▸ RECORDS FOR THE EXERCISE:
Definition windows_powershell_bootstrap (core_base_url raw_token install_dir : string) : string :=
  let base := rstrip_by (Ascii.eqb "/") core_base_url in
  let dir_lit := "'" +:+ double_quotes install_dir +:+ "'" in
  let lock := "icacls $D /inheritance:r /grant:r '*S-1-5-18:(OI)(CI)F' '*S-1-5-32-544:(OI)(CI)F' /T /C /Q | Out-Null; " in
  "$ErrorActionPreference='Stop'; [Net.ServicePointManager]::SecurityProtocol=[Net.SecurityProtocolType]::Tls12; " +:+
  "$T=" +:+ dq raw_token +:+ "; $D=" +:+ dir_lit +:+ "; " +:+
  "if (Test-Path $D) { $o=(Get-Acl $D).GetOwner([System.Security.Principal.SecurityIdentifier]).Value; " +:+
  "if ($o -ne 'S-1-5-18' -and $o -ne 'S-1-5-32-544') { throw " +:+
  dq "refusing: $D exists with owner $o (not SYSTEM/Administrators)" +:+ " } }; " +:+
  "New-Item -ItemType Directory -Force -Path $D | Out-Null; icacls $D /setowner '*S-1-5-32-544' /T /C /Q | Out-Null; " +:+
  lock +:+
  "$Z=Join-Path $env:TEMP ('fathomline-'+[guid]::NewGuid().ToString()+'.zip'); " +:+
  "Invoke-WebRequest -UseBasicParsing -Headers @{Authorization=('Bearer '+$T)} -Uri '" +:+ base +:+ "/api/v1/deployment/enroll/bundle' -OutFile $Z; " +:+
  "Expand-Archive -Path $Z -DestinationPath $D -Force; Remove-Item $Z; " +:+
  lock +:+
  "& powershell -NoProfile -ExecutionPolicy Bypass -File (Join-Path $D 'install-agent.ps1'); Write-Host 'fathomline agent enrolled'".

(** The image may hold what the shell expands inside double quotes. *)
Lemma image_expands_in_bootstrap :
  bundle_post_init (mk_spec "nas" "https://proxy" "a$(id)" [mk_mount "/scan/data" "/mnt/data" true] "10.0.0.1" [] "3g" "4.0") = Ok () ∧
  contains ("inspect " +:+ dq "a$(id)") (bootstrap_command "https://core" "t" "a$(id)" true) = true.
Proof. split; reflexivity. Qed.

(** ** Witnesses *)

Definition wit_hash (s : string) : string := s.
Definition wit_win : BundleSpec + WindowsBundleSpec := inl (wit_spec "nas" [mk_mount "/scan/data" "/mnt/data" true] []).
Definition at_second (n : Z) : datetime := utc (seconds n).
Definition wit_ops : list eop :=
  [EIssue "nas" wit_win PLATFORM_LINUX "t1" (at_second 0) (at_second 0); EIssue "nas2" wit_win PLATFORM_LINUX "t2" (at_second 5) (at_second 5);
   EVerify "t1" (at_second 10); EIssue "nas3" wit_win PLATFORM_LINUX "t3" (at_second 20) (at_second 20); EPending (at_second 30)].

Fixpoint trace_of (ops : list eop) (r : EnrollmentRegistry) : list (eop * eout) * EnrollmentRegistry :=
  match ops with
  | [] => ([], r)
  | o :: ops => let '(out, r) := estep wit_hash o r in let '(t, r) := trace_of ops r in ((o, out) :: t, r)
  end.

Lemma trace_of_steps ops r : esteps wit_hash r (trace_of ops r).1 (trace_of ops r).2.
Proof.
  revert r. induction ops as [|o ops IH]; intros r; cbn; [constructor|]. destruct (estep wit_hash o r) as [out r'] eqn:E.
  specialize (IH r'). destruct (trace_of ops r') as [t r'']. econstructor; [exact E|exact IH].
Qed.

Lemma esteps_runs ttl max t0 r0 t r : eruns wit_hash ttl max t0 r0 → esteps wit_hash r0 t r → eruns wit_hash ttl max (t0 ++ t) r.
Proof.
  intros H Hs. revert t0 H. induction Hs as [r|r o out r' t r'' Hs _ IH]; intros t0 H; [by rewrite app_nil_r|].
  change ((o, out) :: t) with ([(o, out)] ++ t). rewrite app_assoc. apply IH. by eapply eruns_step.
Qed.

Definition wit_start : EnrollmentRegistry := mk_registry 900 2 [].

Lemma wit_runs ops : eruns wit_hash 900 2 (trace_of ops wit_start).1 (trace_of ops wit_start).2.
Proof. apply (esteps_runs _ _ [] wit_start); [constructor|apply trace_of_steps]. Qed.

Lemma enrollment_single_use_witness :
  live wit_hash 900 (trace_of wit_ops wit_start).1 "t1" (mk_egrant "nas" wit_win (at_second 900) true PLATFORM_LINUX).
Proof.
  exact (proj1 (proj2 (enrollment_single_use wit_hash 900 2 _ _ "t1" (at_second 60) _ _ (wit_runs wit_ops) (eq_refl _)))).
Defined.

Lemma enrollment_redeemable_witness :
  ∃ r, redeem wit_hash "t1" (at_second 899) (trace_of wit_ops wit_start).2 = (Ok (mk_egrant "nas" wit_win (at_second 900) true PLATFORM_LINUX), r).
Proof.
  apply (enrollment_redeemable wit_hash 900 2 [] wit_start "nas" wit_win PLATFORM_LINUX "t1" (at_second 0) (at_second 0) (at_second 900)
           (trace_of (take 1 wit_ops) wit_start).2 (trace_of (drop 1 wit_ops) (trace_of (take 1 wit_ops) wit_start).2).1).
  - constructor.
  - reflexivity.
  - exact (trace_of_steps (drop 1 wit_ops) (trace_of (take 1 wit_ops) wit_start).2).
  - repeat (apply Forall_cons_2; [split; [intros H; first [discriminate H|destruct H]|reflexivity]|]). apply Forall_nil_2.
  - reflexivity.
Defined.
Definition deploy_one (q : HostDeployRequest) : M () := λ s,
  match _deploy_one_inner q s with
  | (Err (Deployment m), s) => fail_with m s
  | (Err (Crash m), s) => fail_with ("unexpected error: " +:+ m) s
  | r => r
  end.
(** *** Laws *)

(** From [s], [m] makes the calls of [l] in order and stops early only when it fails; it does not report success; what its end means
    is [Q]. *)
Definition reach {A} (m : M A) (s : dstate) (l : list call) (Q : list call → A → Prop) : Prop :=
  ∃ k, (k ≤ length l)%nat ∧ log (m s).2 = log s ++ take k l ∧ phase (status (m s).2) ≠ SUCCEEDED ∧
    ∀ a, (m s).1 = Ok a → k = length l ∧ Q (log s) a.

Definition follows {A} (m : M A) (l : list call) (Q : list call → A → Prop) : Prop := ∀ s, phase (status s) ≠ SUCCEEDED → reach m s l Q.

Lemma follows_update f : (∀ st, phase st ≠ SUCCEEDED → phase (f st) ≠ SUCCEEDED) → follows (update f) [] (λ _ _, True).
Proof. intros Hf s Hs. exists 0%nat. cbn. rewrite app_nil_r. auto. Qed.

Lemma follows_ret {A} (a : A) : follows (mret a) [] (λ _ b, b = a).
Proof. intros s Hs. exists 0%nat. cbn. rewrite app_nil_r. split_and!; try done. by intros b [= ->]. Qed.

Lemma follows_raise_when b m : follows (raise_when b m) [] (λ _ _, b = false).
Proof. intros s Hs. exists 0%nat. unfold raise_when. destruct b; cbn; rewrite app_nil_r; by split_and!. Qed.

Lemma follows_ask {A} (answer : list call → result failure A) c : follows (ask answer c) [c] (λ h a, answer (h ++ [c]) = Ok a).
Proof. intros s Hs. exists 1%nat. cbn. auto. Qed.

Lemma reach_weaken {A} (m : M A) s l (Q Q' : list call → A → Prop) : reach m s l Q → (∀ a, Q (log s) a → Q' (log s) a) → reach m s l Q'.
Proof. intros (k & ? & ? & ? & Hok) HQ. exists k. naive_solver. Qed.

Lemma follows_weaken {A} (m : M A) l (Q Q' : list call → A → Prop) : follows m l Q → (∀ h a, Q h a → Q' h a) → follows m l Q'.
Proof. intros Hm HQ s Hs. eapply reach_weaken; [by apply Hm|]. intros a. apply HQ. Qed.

▸ WORK TASK: The answer should be a bare number: how many lines of the material above include "scan".

▸ RESPONSE AREA: 2